§ **Directions**
Reproduce the first line of the entries that follow and each later line, word for word, ending with the one containing "Definition adoptable (vals".

§ **Supplied material**
(** Modelled from the spec: the fields two vote sets must share to be
    merged. *)
Definition sameProposal (a b : t) : bool :=
  bool_decide (ID a = ID b)
  && bool_decide (GetFnID a = GetFnID b)
  && (Nonce a =? Nonce b)
  && bool_decide (ChainID a = ChainID b)
  && (CreationTime a =? CreationTime b)
  && bytes_Equal (ExecutionContext a) (ExecutionContext b)
  && bytes_Equal (GetMessageHash a) (GetMessageHash b)
  && bytes_Equal (ValidatorsHash a) (ValidatorsHash b).

Definition adoptable (vals : list Validator) (ours theirs : t) (i : nat) : bool :=
  negb (hasVoted (slot ours i)) && hasVoted (slot theirs i) && slotVerifies vals theirs i.

Definition adopt (ours theirs : t) (i : nat) : t :=
  setVotes ours
    (<[i := slot theirs i]> (VoteTypes ours))
    (<[i := default [] (ValidatorSignatures theirs !! i)]> (ValidatorSignatures ours))
    (<[i := default [] (oracleSignatures theirs !! i)]> (oracleSignatures ours)).

Definition mergeStep (vals : list Validator) (theirs : t) (acc : bool * t) (i : nat) : bool * t :=
  if adoptable vals acc.2 theirs i then (true, adopt acc.2 theirs i) else acc.

(** Modelled from the spec: [Merge] fails when ID, FnID, Nonce, ChainID,
    CreationTime, ExecutionContext, the response hash or ValidatorsHash
    differ; otherwise every slot that is Unvoted here, voted there and
    whose signature verifies is adopted.  The result tells whether a slot
    was adopted, together with the merged vote set. *)
Definition Merge (ours : t) (vals : list Validator) (theirs : t) : option (bool * t) :=
  if sameProposal ours theirs
  then Some (foldl (mergeStep vals theirs) (false, ours) (seq 0 (length (VoteTypes ours))))
  else None.

(** Modelled from the spec: [AddVote] fails when the nonce differs from the
    vote set's, when the slot has already voted or when the signature
    cannot be produced; on success it fills the slot, stores the signature
    and, for an Agree vote, the oracle signature. *)
Definition AddVote (vs : t) (nonce : Z) (resp : FnIndividualExecutionResponse)
    (vals : list Validator) (ownIndex : Z) (voteType : VoteType)
    (signer : PrivValidator) : option t :=
  if negb (nonce =? Nonce vs) then None
  else if HaveWeAlreadySigned vs ownIndex then None
  else if negb ((0 <=? ownIndex) && (ownIndex <? Z.of_nat (length (VoteTypes vs)))) then None
  else
    let i := Z.to_nat ownIndex in
    let voted :=
      setVotes vs (<[i := voteType]> (VoteTypes vs)) (ValidatorSignatures vs)
        (if isAgreeVote voteType
         then <[i := ind_OracleSignature resp]> (oracleSignatures vs)
         else oracleSignatures vs) in
    match SignBytes signer (CanonicalSignBytes voted i) with
    | None => None
    | Some sig =>
        Some (setVotes voted (VoteTypes voted)
                (<[i := sig]> (ValidatorSignatures voted)) (oracleSignatures voted))
    end.

(** Modelled from the spec: [NewVoteSet] builds the empty slots for the
    validator set, installs the proposer's own Agree vote and signs the
    canonical encoding. *)
Definition NewVoteSet (id : string) (nonce : Z) (chainID : string) (expiresIn : Z)
    (validatorIndex : Z) (ctx : bytes) (payload : FnVotePayload)
    (signer : PrivValidator) (vals : list Validator)
    (proposalInfo : option ProposalInfo.t) : option t :=
  if negb ((0 <=? validatorIndex) && (validatorIndex <? ValidatorSet.Size vals)) then None
  else
    let i := Z.to_nat validatorIndex in
    let fresh :=
      {| ID := id; Nonce := nonce; ChainID := chainID;
         CreationTime := Now / Second; ExpiresIn := expiresIn;
         ValidatorsHash := ValidatorSetHash vals;
         ExecutionContext := ctx;
         Payload := payload;
         VoteTypes := <[i := VoteTypeAgree]> (replicate (length vals) VoteTypeUnvoted);
         ValidatorSignatures := replicate (length vals) [];
         ProposalInfo := proposalInfo |} in
    match SignBytes signer (CanonicalSignBytes fresh i) with
    | None => None
    | Some sig =>
        Some (setVotes fresh (VoteTypes fresh)
                (<[i := sig]> (ValidatorSignatures fresh)) (oracleSignatures fresh))
    end.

§ **Answer box**
(** Modelled from the spec: the fields two vote sets must share to be
    merged. *)
Definition sameProposal (a b : t) : bool :=
  bool_decide (ID a = ID b)
  && bool_decide (GetFnID a = GetFnID b)
  && (Nonce a =? Nonce b)
  && bool_decide (ChainID a = ChainID b)
  && (CreationTime a =? CreationTime b)
  && bytes_Equal (ExecutionContext a) (ExecutionContext b)
  && bytes_Equal (GetMessageHash a) (GetMessageHash b)
  && bytes_Equal (ValidatorsHash a) (ValidatorsHash b).

Definition adoptable (vals : list Validator) (ours theirs : t) (i : nat) : bool :=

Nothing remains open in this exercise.